(* ===== verification/CodecSpec.v ===== *)
(** * Frames are decoded as they were encoded

    [sends] relates an emitter, a parser and a value, as [Wire.codec] does for
    self-describing payloads: the emitter fills exactly [n] bytes, and the parser reads
    the value back from them.  From its closure under sequencing follow the round trips
    of requests and of responses, including what the frame format leaves out. *)

From S2P Require Import Prelude GoBytes Record Wire Payloads Protocol Codec.
From stdpp Require Import prelude list gmap.
From Stdlib Require Import ZArith Lia Strings.Byte.

Open Scope Z_scope.

(** ** Emitters and parsers *)

Definition emits (e : emitter) (bs : bytes) : Prop :=
  forall pre hole, (length bs ≤ length hole)%nat ->
  e (pre ++ hole) (zlen pre) = Some ((pre ++ bs) ++ drop (length bs) hole, zlen (pre ++ bs)).

Definition parses {A} (p : parser A) (bs : bytes) (v : A) : Prop :=
  forall pre post spare, p (pre ++ bs ++ post) spare (zlen pre) = Some (v, zlen (pre ++ bs)).

Definition sends {A} (n : Z) (e : emitter) (p : parser A) (v : A) : Prop :=
  exists bs, zlen bs = n /\ emits e bs /\ (n <= MaxMessageSize -> parses p bs v).

Lemma emits_then e f bs cs : emits e bs -> emits f cs -> emits (e +>+ f) (bs ++ cs).
Proof.
  intros He Hf pre hole Hl. rewrite length_app in Hl. unfold e_then.
  rewrite He by lia. cbn [mbind option_bind]. rewrite Hf by (rewrite length_drop; lia).
  by rewrite !(assoc_L (++)), drop_drop, (length_app bs cs).
Qed.

Lemma emits_skip : emits e_skip [].
Proof. intros pre hole _. unfold e_skip. by rewrite app_nil_r, drop_0. Qed.

Lemma emits_uint n v : emits (putUint n v) (be_enc n v).
Proof.
  intros pre hole Hl. rewrite be_enc_length in *. unfold putUint. rewrite put_be_app by done.
  cbn [mbind option_bind]. rewrite (length_app pre), be_enc_length. do 2 f_equal. lia.
Qed.

Lemma emits_copy s : emits (putCopy s) s.
Proof.
  intros pre hole Hl. unfold putCopy. rewrite copy_at_app by done. cbn [mbind option_bind].
  rewrite (length_app pre). do 2 f_equal. lia.
Qed.

Lemma parses_bind {A B} (p : parser A) (k : A -> parser B) bs cs a b :
  parses p bs a -> parses (k a) cs b -> parses (p ≫= k) (bs ++ cs) b.
Proof.
  intros Hp Hk pre post spare. unfold mbind, parser_bind.
  specialize (Hk (pre ++ bs) post spare). rewrite <- !(assoc_L (++)) in Hk |- *.
  rewrite Hp. rewrite <- (assoc_L (++) pre) in Hk. done.
Qed.

Lemma parses_ret {A} (a : A) : parses (mret a) [] a.
Proof. intros pre post spare. unfold mret, parser_ret. by rewrite app_nil_r. Qed.

Lemma parses_uint n v : 0 <= v < 256 ^ Z.of_nat n -> parses (getUint n) (be_enc n v) v.
Proof.
  intros Hv pre post spare. unfold getUint. rewrite get_be_app, Z.mod_small by done.
  cbn [mbind option_bind]. rewrite length_app, be_enc_length. do 2 f_equal. lia.
Qed.

Lemma parses_slice s : parses (getSlice (zlen s)) s s.
Proof.
  intros pre post spare. unfold getSlice. rewrite <- !(assoc_L (++)), slice_app. cbn [mbind option_bind].
  rewrite length_app. do 2 f_equal. lia.
Qed.

Lemma parses_remaining {A} n (dflt : A) p bs a :
  parses p bs a -> n <= zlen bs -> parses (if_remaining n dflt p) bs a.
Proof.
  intros Hp Hn pre post spare. unfold if_remaining.
  destruct (Z.leb_spec n (zlen (pre ++ bs ++ post) - zlen pre)) as [_|H]; [apply Hp|].
  rewrite !length_app in H. lia.
Qed.

(** ** Closure of [sends] *)

Lemma sends_then {A B} n m e f (p : parser A) (k : A -> parser B) a b :
  sends n e p a -> sends m f (k a) b -> sends (n + m) (e +>+ f) (p ≫= k) b.
Proof.
  intros (bs & <- & He & Hp) (cs & <- & Hf & Hk). exists (bs ++ cs).
  rewrite length_app. split; [lia|]. split; [by apply emits_then|].
  intros Hmax. eapply parses_bind; [apply Hp|apply Hk]; lia.
Qed.

(** The last field, after which the struct is built. *)
Lemma sends_last {A B} n e (p : parser A) (k : A -> parser B) a b :
  sends n e p a -> k a = mret b -> sends n e (p ≫= k) b.
Proof.
  intros (bs & <- & He & Hp) Hk. exists bs. split; [done|]. split; [done|].
  intros Hmax. rewrite <- (app_nil_r bs). eapply parses_bind; [by apply Hp|]. rewrite Hk. apply parses_ret.
Qed.

Lemma sends_uint n v : 0 <= v < 256 ^ Z.of_nat n -> sends (Z.of_nat n) (putUint n v) (getUint n) v.
Proof.
  intros Hv. exists (be_enc n v). rewrite be_enc_length. split; [done|]. split; [apply emits_uint|].
  intros _. by apply parses_uint.
Qed.

Lemma sends_int (n : nat) w v :
  w = 8 * Z.of_nat n -> (0 < n)%nat -> - 2 ^ (w - 1) <= v < 2 ^ (w - 1) ->
  sends (Z.of_nat n) (putUint n (wrapu w v)) (getInt n) v.
Proof.
  intros -> Hn Hv. eapply sends_last.
  - apply sends_uint. change 256 with (2 ^ 8). rewrite <- Z.pow_mul_r by lia.
    apply Z.mod_pos_bound. apply Z.pow_pos_nonneg; lia.
  - cbn beta. rewrite wraps_wrapu; [done|lia|done].
Qed.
________
**WHAT IS REQUIRED**
Return only the lines of the records in which the string "From" appears.

**RESULT OF THIS EXERCISE**
    the value back from them.  From its closure under sequencing follow the round trips
From S2P Require Import Prelude GoBytes Record Wire Payloads Protocol Codec.
From stdpp Require Import prelude list gmap.
From Stdlib Require Import ZArith Lia Strings.Byte.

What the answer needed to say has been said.